Si le pastel peut conférer à un paysage un caractère étrange et éthéré, sa facilité d’utilisation en plein air enchante des peintres comme Vigée-Lebrun, qui disait avoir réalisé «environ deux cents paysages au pastel» en 1807 en Suisse, ou Eugène Boudin, que Corot appelait le «roi des ciels». Cependant ces pastels, considérés par leurs auteurs comme des études ou des souvenirs, n’avaient pas vocation à être exposés et c’est bien dommage comme on le constate avec les tableaux de Maria Botkina, Gervex, Roussel, Lévy-Dhurmer ou encore Devambez, exposés dans la section « Essence de la nature ».
Parmi les sujets nouveaux, les artistes, surtout les femmes à une époque où l’on considérait encore le pastel comme un art d’agrément, privilégient les scènes de genre et les intérieurs. Nous en voyons une vingtaine d’exemples dans la section « Intérieurs » qui occupe la plus grande salle du parcours. À côté des sujets attendrissant d’Eva Gonzalès et de Mary Cassatt, nous avons de rares pastels de Renoir ou Moreau-Nélaton et un bien triste Mélancolie (vers 1901) d’Eugène Loup.
La sixième section « Intimité », est consacré aux nus, un thème qui se prête bien au pastel, un medium plus apte que tout autre à rendre le velouté de la peau et les teintes subtiles de sa carnation, comme nous l’avons vu. À côté de quelques tableaux de Ménard, Aman-Jean, Denis et Manet dont on ne voit pas, à première vue, que le sujet de son Buste de femme nue (vers 1875) est nu (!), l’espace est occupé par de nombreuses baigneuses et femmes à leur toilette de Degas, qui s’en était fait une de ses spécialités.
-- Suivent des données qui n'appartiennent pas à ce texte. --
Lemma elements_match_spec d : struct_ok d 0 [] false → check_elements_match d = Ret ().
Proof.
  intros Hst. set (nr := length (buffer_state d)). set (nc := length (intermediate_symbol_state d)).
  set (cells1 := concat (map (λ ib : nat * Buffer, map (λ j, (ib.1, j)) (intermediate_symbol_ids ib.2)) (imap pair (buffer_state d)))).
  set (cells2 := concat (map (λ js : nat * IntermediateSymbol, map (λ i, (i, js.1)) (sym_buffers js.2)) (imap pair (intermediate_symbol_state d)))).
  assert (∀ i j, (i, j) ∈ cells1 ↔ ∃ buf, buffer_state d !! i = Some buf ∧ j ∈ intermediate_symbol_ids buf) as Hcells1.
  { intros i j. unfold cells1. rewrite elem_of_concat_map. split.
    - intros ([i' buf] & (k & Hk)%list_elem_of_lookup & (j' & [= -> ->] & Hj)%list_elem_of_fmap).
      apply lookup_imap_pair in Hk as [Hi Hb]. simpl in *. subst. by exists buf.
    - intros (buf & Hb & Hj). exists (i, buf). split; [|apply list_elem_of_fmap; by exists j].
      apply (list_elem_of_lookup_2 _ i). rewrite list_lookup_imap, Hb. done. }
  assert (∀ i j, (i, j) ∈ cells2 ↔ holds (intermediate_symbol_state d) j i) as Hcells2.
  { intros i j. unfold cells2. rewrite elem_of_concat_map. split.
    - intros ([j' sym] & (k & Hk)%list_elem_of_lookup & (i' & [= -> ->] & Hi)%list_elem_of_fmap).
      apply lookup_imap_pair in Hk as [Hj Hb]. simpl in *. subst. by exists sym.
    - intros (sym & Hs & Hi). exists (j, sym). split; [|apply list_elem_of_fmap; by exists i].
      apply (list_elem_of_lookup_2 _ j). rewrite list_lookup_imap, Hs. done. }
  assert (∀ i j, (i, j) ∈ cells1 ↔ (i, j) ∈ cells2) as Hsame.
  { intros i j. rewrite Hcells1, Hcells2. split.
    - intros (buf & Hb & Hj). apply (st_match _ _ _ _ Hst i j buf Hb) in Hj as [?|[_ ?%elem_of_nil]]; [done|done|]. by eapply id_lt.
    - intros Hh. destruct (lookup_lt_is_Some_2 (buffer_state d) i) as [buf Hb]; [by eapply st_range|]. exists buf. split; [done|].
      apply (st_match _ _ _ _ Hst i j buf Hb); [by eapply holds_lt|]. by left. }
  assert (∀ i j, (i, j) ∈ cells1 → i < nr ∧ j < nc) as Hrange1.
  { intros i j Hc. split; [by apply Hsame, Hcells2, (st_range _ _ _ _ Hst) in Hc|].
    apply Hcells1 in Hc as (buf & Hb & Hj). unfold nc. rewrite (st_length _ _ _ _ Hst). by eapply id_lt. }
  assert (dense_ok nr nc (from_element nr nc false)) as Hm0 by (split_and!; simpl; [done..|]; by rewrite length_replicate).
  destruct (mark_cells nr nc cells1 _ Hm0 Hrange1) as (m1 & Hf1 & Hm1 & He1).
  destruct (mark_cells nr nc cells2 _ Hm0) as (m2 & Hf2 & Hm2 & He2); [intros i j Hc%Hsame; by apply Hrange1|].
  unfold check_elements_match.
  assert (buffer_state_to_mapping d = Ret m1) as ->.
  { rewrite <-Hf1. unfold buffer_state_to_mapping, cells1. fold nr nc. rewrite foldM_concat, foldM_map. apply foldM_ext. intros m [i buf]. by rewrite foldM_map. }
  assert (intermediate_symbol_state_to_mapping d = Ret m2) as ->.
  { rewrite <-Hf2. unfold intermediate_symbol_state_to_mapping, cells2. fold nr nc. rewrite foldM_concat, foldM_map. apply foldM_ext.
    intros m [j sym]. rewrite foldM_map. destruct sym as [l|l|b]; simpl; [done..|]. by destruct (matrix_set m b j true). }
  cbn [mbind exec_bind]. rewrite bool_decide_true; [done|]. apply (dense_eq nr nc); [done..|].
  intros i j Hj. rewrite He1, He2 by done. f_equal. by apply bool_decide_ext.
Qed.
On retrouve des femmes nues, de Degas et d’autres, dans la section suivante, « Arcadies », mais cette fois dans un univers idyllique, propre à faire oublier la crainte d’un effondrement de la civilisation en cette fin de siècle. Néanmoins, l’immense pastel de Desvallières, Les Tireurs à l’arc (1895) a quelque chose d’inquiétant avec ces cigognes transpercées par les flèches.
La dernière section, « Âmes et chimères » traite un thème pour lequel le pastel est bien adapté pour donner corps à l’imaginaire foisonnant des symbolistes représentés ici par Lévy-Dhurmer et Redon. Une salle est consacrée à chacun d’entre eux. Pour le premier, on remarque principalement La Femme à la médaille (1896) et surtout sa célèbre Méduse (1897), tandis que c’est Le Char d’Apollon (vers 1910) et La Coquille (1912), un sujet équivoque (!), qui attirent notre regard pour le second.
Cette exposition bénéficie d’une scénographie remarquable et n’oublie pas les enfants avec une vingtaine de cartels qui leurs sont consacrés. Compte tenu de leur pertinence, nous les avons reproduits dans le parcours en images de cette éblouissante exposition. R.P. Musée d’Orsay 7e. Jusqu’au 2 juillet 2023. Lien : www.musee-orsay.fr.